While gold has been volatile, it has benefited from many of the same trends that have lifted bitcoin as well as silver, platinum and other precious metals the past few months. And many analysts are confident gold will just keep on climbing.
More stimulus would bolster the economy, and that could push gold even higher as many investors use it as an inflation hedge.
“All of the reasons for gold strength over the past few months are still in place. The horse has left the barn,” said Bryan Slusarchuk, CEO of mining company Fosterville South Exploration. “People are looking at gold as an alternative currency.”
Hedge against low rates and dollar weakness
Beyond just being a good option for investors who are wary of the dollar, gold also could be a good substitute for bonds.

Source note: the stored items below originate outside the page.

Lemma create_row_ok (n : nat) i j c :
  0 <= j -> (forall j', 0 <= j' < j + n -> (i, j') ∈ all_pools) ->
  exists c', create_row n i j (2 ^ (i + 4)) (2 ^ (i + 4 - row_shift i)) c = Ok c' /\
    system c' = system c /\ (forall pl, ready c pl -> ready c' pl) /\
    (forall j', j <= j' < j + n -> ready c' (i, j')).
Proof.
  revert j c. induction n as [|n IH]; intros j c Hj Hin.
  { exists c. split_and!; [done..|]. intros. lia. }
  cbn [create_row].
  pose proof (class_range (i, j) (Hin j ltac:(lia))) as (_ & Hs & [q Hq]).
  change (2 ^ (i + 4) + 2 ^ (i + 4 - row_shift i) * j) with (class_size (i, j)).
  rewrite u64_small by (change MEM_POOL_MAX_SIZE with 3584 in Hs; lia).
  change (MEM_POOL_ALIGN_SIZE - 1) with (Z.ones 4). rewrite Z.land_ones by lia. change (2 ^ 4) with 16.
  rewrite Hq, Z_mod_mult, <- Hq. cbn [Z.eqb c_assert res_bind].
  set (c1 := mk_control _ _ _ _).
  destruct (IH (j + 1) c1) as (c' & E & Hsys & Hkeep & Hnew); [lia|intros; apply Hin; lia|].
  assert (Hnow : ready c1 (i, j)).
  { split; [apply lookup_insert_eq|]. apply dlist_init. }
  assert (Hold : forall pl, ready c pl -> ready c1 pl).
  { intros pl [H1 H2]. destruct (decide (pl = (i, j))) as [->|Hne]; [done|]. split.
    - cbn. by rewrite lookup_insert_ne.
    - unfold free_list in *. cbn in H2 |- *.
      eapply dlist_frame; [apply init_same_outside| |eapply dlist_frame; [apply init_same_outside| |exact H2]].
      + intros l Hl%list_elem_of_singleton Hl'%list_elem_of_singleton. subst.
        by apply (MFree_pool_ne pl (i, j)) in Hl'.
      + intros l Hl%list_elem_of_singleton Hl'%list_elem_of_singleton. by subst. }
  exists c'. split_and!; [done..| |].
  - intros pl Hpl. by apply Hkeep, Hold.
  - intros j' Hj'. destruct (decide (j' = j)) as [->|]; [by apply Hkeep|]. apply Hnew. lia.
Qed.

While the yield on the US 10-year Treasury has ticked up slightly lately, it still remains below 1%. Bond yields in Europe are negative, and they are barely above zero in Japan and the UK.
“The ultra-low interest rate environment will not change anytime soon. Bonds now provide very little return and may not do so for many more years,” said Juan Carlos Artigas, head of research for the World Gold Council. “Investors are looking at gold to replace cash and fixed income.”
Gold prices may still have more dips in the near term, especially if more promising vaccine news emerges.
But the likely absence of stimulus from Congress before Biden takes office on January 20 would weaken the economy, making gold more attractive.
“The safe haven trade for gold is not completely gone. We are just a crossroads where volatility is high,” said Everett Millman, precious metals specialist with Gainesville Coins. “We expect moves on both sides and a lot of headline risk.”
Safe haven trade and eventual inflation to boost gold further?
Nonetheless, Millman told CNN Business he thinks gold could hit a new high of around $2,100 an ounce in 2021.
Fosterville South’s Slusarchuk is even more bullish, saying that there is a “compelling case” for gold to reach $2,500 an ounce.
“The question is will it be a steady slow march over months or will there be a catalyst that provokes a move higher for gold more swiftly,” Slusarchuk said.
A lot may depend on just how much stimulus President-elect Biden and Congress will be able to pass early next year. Control of the Senate is still up for grabs, too, because of runoffs for both of Georgia’s seats.
A multi-trillion dollar stimulus deal — which could potentially include more funds for infrastructure spending as well as Covid relief — could boost the job market and kick the economy into a higher gear.
If that happens, investors may start wondering if inflation will finally return.
Gold prices often rise during times of inflation because it is viewed as a hedge against a decline in the purchasing power of a dollar when the economy strengthens.
“Inflation expectations could be higher with Democrats potentially looking to spend more,” said Jason Teed, co-portfolio manager with Advisors Preferred Quantified Funds. “We definitely think gold needs to be part of investors’ portfolios.”
A rebounding global economy could also boost gold prices for the simple reason that consumers, particularly those in emerging markets like India and China, may look to buy more of it.
After all, gold is not just used by investors and central banks to hedge against interest rate and currency fluctuations. The World Gold Council’s Artigas said about 40% of demand for gold is tied to jewelry sales as well as some industrial uses.
“Consumer demand for gold should go higher as the global economy recovers,” he said.